Unlike many banks and credit unions, you can use most online lenders classify beforehand to see what rate, term and monthly payment you qualify for. Prequalification does not affect your creditworthiness, so you can review offers from multiple lenders.
Small Dollar Online Loans: Small dollar loans from online lenders can be difficult to navigate. Some lenders offer this Small loans with APR less than 36% – the maximum rate consumer advocates call affordable – but others charge significantly higher and expose borrowers to default risk. Capital goods fund is an online lender providing relatively inexpensive small loans to borrowers in six states, starting at $ 300.
When does an installment loan make sense?
Here are three purposes for which a personal installment loan can be a good idea:
Debt Consolidation: An installment loan can combine other unsecured debts, including high-interest loans and credit cards, into a single monthly payment. Receive Debt Consolidation Loans is a good idea if the new interest rate is lower than the combined interest rate on the debt you are consolidating.
Home improvement projects: There are many home improvement financing options out there, but if you know how much money your renovation will cost and you can qualify for a low interest rate, an installment loan can be a great way to get in pay for home improvement.
Emergencies: Because they can be expensive, an installment loan should not be your first choice in an emergency. Look at you instead Alternatives that costs little or no interest. However, if you have a plan to make your payments and need the money quickly, an installment loan can help survive an emergency.
Before you take out an installment loan
As with any type of loan, it is important to take steps to ensure that you are getting a loan that suits your financial goals and budget. Our recommended steps:
Weigh the pros and cons: Installment loans have advantages over other forms of credit, including credit cards, but also disadvantages. Learn more about installment loans and consider the pros and cons.
Do you know your credit score: Higher credit borrowers get lower interest rates, which means less interest costs over the life of the loan. When your credit needs to work, do what you can Increase your score.
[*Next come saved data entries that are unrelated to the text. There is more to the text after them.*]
(* ===== verification/MessageQueue.v ===== *)
(** Model of [mini-business-infra/src/message_queue.c]: an in-memory broker with
    exchanges, bindings, queues, dead letters, priority consumption, deduplication
    and topic routing.

    Queues live in a fixed table whose first [queue_count] slots are in use; what a
    slot held before stays in it.  The array of message pointers of a queue is
    modelled cell by cell.  Callbacks are parameters over an unknown world; they may
    change the message but do not call the broker.  [None] stands for undefined
    behaviour (a null or uninitialised pointer, a write out of bounds) and for a
    recursion or loop that the fuel does not cover. *)

From S2P Require Import Prelude Bytes Heap.

Definition MQ_MAX_KEY_LEN : nat := 64.
Definition MQ_MAX_ROUTING_KEY_LEN : nat := 128.
Definition MQ_MAX_QUEUES : nat := 256.
Definition MQ_MAX_RETRY_COUNT : Z := 10.
Definition MQ_DEFAULT_BACKOFF_MS : Z := 100.
Definition MQ_DEDUP_WINDOW : nat := 10000.
#[global] Arguments MQ_DEDUP_WINDOW : simpl never.

Inductive mq_exchange_type_t := MQ_EXCHANGE_DIRECT | MQ_EXCHANGE_TOPIC | MQ_EXCHANGE_FANOUT.
#[export] Instance mq_exchange_type_eq_dec : EqDecision mq_exchange_type_t.
Proof. solve_decision. Defined.
Inductive mq_confirm_mode_t := MQ_CONFIRM_OFF | MQ_CONFIRM_ON.
Definition MQ_ACK_SUCCESS : Z := 0.
Definition MQ_ACK_NACK : Z := 1.
Definition MQ_ACK_REQUEUE : Z := 2.

(** [body_len] is the length of [msg_body]. *)
Record mq_message_t := mk_msg {
  msg_exchange : list Z; msg_routing_key : list Z; msg_body : list Z; message_id : list Z;
  timestamp_ms : Z; ttl_seconds : Z; msg_retry_count : Z; msg_max_retries : Z; backoff_ms : Z;
}.
Record mq_queue_declare_t := mk_qdecl {
  qd_name : list Z; qd_durable : Z; qd_message_ttl : Z; qd_max_length : Z; qd_dlx : list Z; qd_dlx_rk : list Z;
}.
Record mq_exchange_declare_t := mk_xdecl { xd_name : list Z; xd_type : mq_exchange_type_t; xd_durable : Z; xd_auto_delete : Z }.

(** A cell of the array of message pointers; its length is [cap]. *)
Inductive cell := Null | Uninit | Msg (m : mq_message_t).
Record mq_queue_t := mk_queue {
  q_name : list Z; q_durable : Z; message_ttl : Z; max_length : Z; dlx : list Z; dlx_rk : list Z;
  messages : list cell; q_count : nat; consumer_cb : option Z; consumer_data : Z;
}.
Record mq_binding_t := mk_binding { b_exchange : list Z; b_queue : list Z; b_routing_key : list Z }.
Record mq_exchange_t := mk_exchange { e_name : list Z; e_type : mq_exchange_type_t; e_durable : Z; e_auto_delete : Z }.
(** [exchange_count] and [binding_count] are lengths. *)
Record mq_broker := mk_broker {
  exchanges : list mq_exchange_t; queues : list mq_queue_t; queue_count : nat; bindings : list mq_binding_t; b_running : bool;
}.
Record mq_channel := mk_channel { confirm_mode : mq_confirm_mode_t; confirm_cb : option Z; confirm_user_data : Z }.

Definition queue_zero : mq_queue_t := mk_queue [] 0 0 0 [] [] [] 0 None 0.
Definition mq_broker_create : mq_broker :=
  mk_broker [mk_exchange (str_bytes "amq.default") MQ_EXCHANGE_DIRECT 1 0] (replicate MQ_MAX_QUEUES queue_zero) 0 [] false.
Definition mq_broker_start (b : mq_broker) : mq_broker := b <| b_running := true |>.
Definition mq_broker_stop (b : mq_broker) : mq_broker := b <| b_running := false |>.
Definition mq_broker_open_channel : mq_channel := mk_channel MQ_CONFIRM_OFF None 0.
Definition mq_set_confirm_mode (ch : mq_channel) (mode : mq_confirm_mode_t) : mq_channel := ch <| confirm_mode := mode |>.
Definition mq_set_confirm_callback (ch : mq_channel) (cb : option Z) (ud : Z) : mq_channel :=
  ch <| confirm_cb := cb |> <| confirm_user_data := ud |>.

(** ** Declarations and bindings *)

Definition find_exchange (b : mq_broker) (n : list Z) : option nat := find_idx (fun e => bool_decide (e_name e = n)) (exchanges b).
Definition mq_exchange_declare (b : mq_broker) (decl : mq_exchange_declare_t) : Z * mq_broker :=
  match find_exchange b (xd_name decl) with
  | Some _ => (0, b)
  | None =>
      if (MQ_MAX_QUEUES <=? length (exchanges b))%nat then (-1, b)
      else (0, b <| exchanges ::= fun l => l ++ [mk_exchange (xd_name decl) (xd_type decl) (xd_durable decl) (xd_auto_delete decl)] |>)
  end.
Definition mq_exchange_delete (b : mq_broker) (exchange : list Z) : Z * mq_broker :=
  match find_exchange b exchange with
  | Some i => (0, b <| exchanges ::= delete i |>)
  | None => (-1, b)
  end.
Do you have a plan to pay it off: If you don’t have one yet, draw up a budget that makes up your loan repayments. NerdWallet recommends spending 20% of your budget on debt payments and savings.
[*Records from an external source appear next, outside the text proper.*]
(* ===== verification/MessageQueueSpec.v ===== *)
(** Theorems on the message queue of [MessageQueue]: topic matching, routing,
    consumption, priorities and deduplication. *)

From S2P Require Import Prelude Bytes Heap MessageQueue.

(** ** Topics *)

(** Dotted words; [join ws] for a list that is not empty. *)
Definition dotted (ws : list (list Z)) : list Z := concat (map (cons 46) ws).
Definition join (ws : list (list Z)) : list Z := match ws with [] => [] | w :: ws' => w ++ dotted ws' end.

(** [*] stands for one word, [#] for one or more. *)
Inductive topic_rel : list (list Z) -> list (list Z) -> Prop :=
| topic_nil : topic_rel [] []
| topic_word p ps ws : topic_rel ps ws -> topic_rel (p :: ps) (p :: ws)
| topic_star ps w ws : topic_rel ps ws -> topic_rel ([42] :: ps) (w :: ws)
| topic_hash ps w ws1 ws2 : topic_rel ps ws2 -> topic_rel ([35] :: ps) (w :: ws1 ++ ws2).

Definition literal (p : list Z) : Prop := p <> [] /\ 35 ∉ p /\ 42 ∉ p /\ 46 ∉ p.
Definition pattern_word (p : list Z) : Prop := p = [42] \/ p = [35] \/ literal p.
Definition key_word (w : list Z) : Prop := w <> [] /\ 46 ∉ w.

Lemma topic_match_dotted ps ws : mq_topic_match (dotted ps) (dotted ws) =
  match ps, ws with [], [] => true | p :: ps', w :: ws' => mq_topic_match (p ++ dotted ps') (w ++ dotted ws') | _, _ => false end.
Proof. by destruct ps, ws. Qed.

Lemma dotted_start ws : dotted ws = [] \/ exists r, dotted ws = 46 :: r.
Proof. destruct ws as [|w ws]; [by left|right]. by exists (w ++ dotted ws). Qed.

Lemma topic_match_sep P c r : mq_topic_match (46 :: P) (c :: r) = (c =? 46) && mq_topic_match P r.
Proof. rewrite (Z.eqb_sym c 46). cbn [mq_topic_match]. change (46 =? 35) with false. change (46 =? 42) with false. cbv iota. by destruct (46 =? c). Qed.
Installment Loans vs. Payday Loans
Installment loans and payday loans are named accordingly, because while you repay an installment loan in regular installments, you usually pay off a payday loan on the next payday.
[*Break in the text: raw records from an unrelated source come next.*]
(* ===== verification/Rbac.v ===== *)
(** Model of [mini-auth-security/src/rbac_engine.c]: roles with inherited
    permissions, users with roles, a cache of each user's permissions.

    The tables are lists whose lengths are the counts; names are cut to the size of
    their arrays.  [time(NULL)] is an argument.  [rbac_dump_user] only prints. *)

From S2P Require Import Prelude Bytes.

Definition RBAC_MAX_USERS : nat := 512.
Definition RBAC_MAX_ROLES : nat := 64.
Definition RBAC_MAX_PERMISSIONS : nat := 256.
Definition RBAC_MAX_USERNAME_LEN : nat := 128.
Definition RBAC_MAX_ROLENAME_LEN : nat := 64.
Definition RBAC_MAX_PERMNAME_LEN : nat := 128.
Definition RBAC_MAX_PARENT_ROLES : nat := 16.

Inductive RbacRoleId := ROLE_NONE | ROLE_ADMIN | ROLE_MODERATOR | ROLE_EDITOR | ROLE_VIEWER | ROLE_CUSTOM.
Record RbacPermission := mk_perm { p_name : list Z; p_resource : list Z; p_action : list Z; p_mask : Z }.
Record RbacRole := mk_role { r_name : list Z; role_id : RbacRoleId; permission_mask : Z; parent_roles : list (list Z); priority : Z }.
Record RbacUser := mk_user {
  username : list Z; role_names : list (list Z); cached_permission_mask : Z; cache_valid : bool; u_created_at : Z; u_updated_at : Z;
}.
Record RbacEngine := mk_engine { roles : list RbacRole; permissions : list RbacPermission; users : list RbacUser }.

Definition rbac_engine_init : RbacEngine := mk_engine [] [] [].
Definition rbac_role_id_name (id : RbacRoleId) : string :=
  match id with
  | ROLE_NONE => "NONE" | ROLE_ADMIN => "ADMIN" | ROLE_MODERATOR => "MODERATOR"
  | ROLE_EDITOR => "EDITOR" | ROLE_VIEWER => "VIEWER" | ROLE_CUSTOM => "CUSTOM"
  end.
Definition rbac_role_name_to_id (name : option (list Z)) : RbacRoleId :=
  match name with
  | None => ROLE_NONE
  | Some n =>
      let named s := bool_decide (n = str_bytes s) in
      if named "ADMIN"%string then ROLE_ADMIN else if named "MODERATOR"%string then ROLE_MODERATOR else if named "EDITOR"%string then ROLE_EDITOR
      else if named "VIEWER"%string then ROLE_VIEWER else if named "CUSTOM"%string then ROLE_CUSTOM else ROLE_NONE
  end.

(** The mask of a permission is a [uint32_t]. *)
Definition rbac_register_permission (eng : RbacEngine) (name resource action : list Z) (mask : Z) : Z * RbacEngine :=
  if (RBAC_MAX_PERMISSIONS <=? length (permissions eng))%nat then (-1, eng)
  else if existsb (fun p => bool_decide (p_name p = name)) (permissions eng) then (-2, eng)
  else
    let p := mk_perm (truncated RBAC_MAX_PERMNAME_LEN name) (truncated RBAC_MAX_ROLENAME_LEN resource)
               (truncated RBAC_MAX_ROLENAME_LEN action) (u32 mask) in
    (0, eng <| permissions ::= fun l => l ++ [p] |>).
Definition rbac_register_role (eng : RbacEngine) (name : list Z) (id : RbacRoleId) (prio : Z) : Z * RbacEngine :=
  if (RBAC_MAX_ROLES <=? length (roles eng))%nat then (-1, eng)
  else if existsb (fun r => bool_decide (r_name r = name)) (roles eng) then (-2, eng)
  else (0, eng <| roles ::= fun l => l ++ [mk_role (truncated RBAC_MAX_ROLENAME_LEN name) id 0 [] prio] |>).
Installment loans are therefore often cheaper than payday loans. You may find it easier to plan and repay a loan that is divided into multiple payments over multiple payment periods.
Installment loan vs. credit card
The fact that you get the money from an installment loan in a lump sum is what sets it apart from a credit card. A credit card is revolving debt – you borrow when you swipe your card, repay, and then retry.
An installment loan, on the other hand, does not turn: you borrow, repay and that’s it.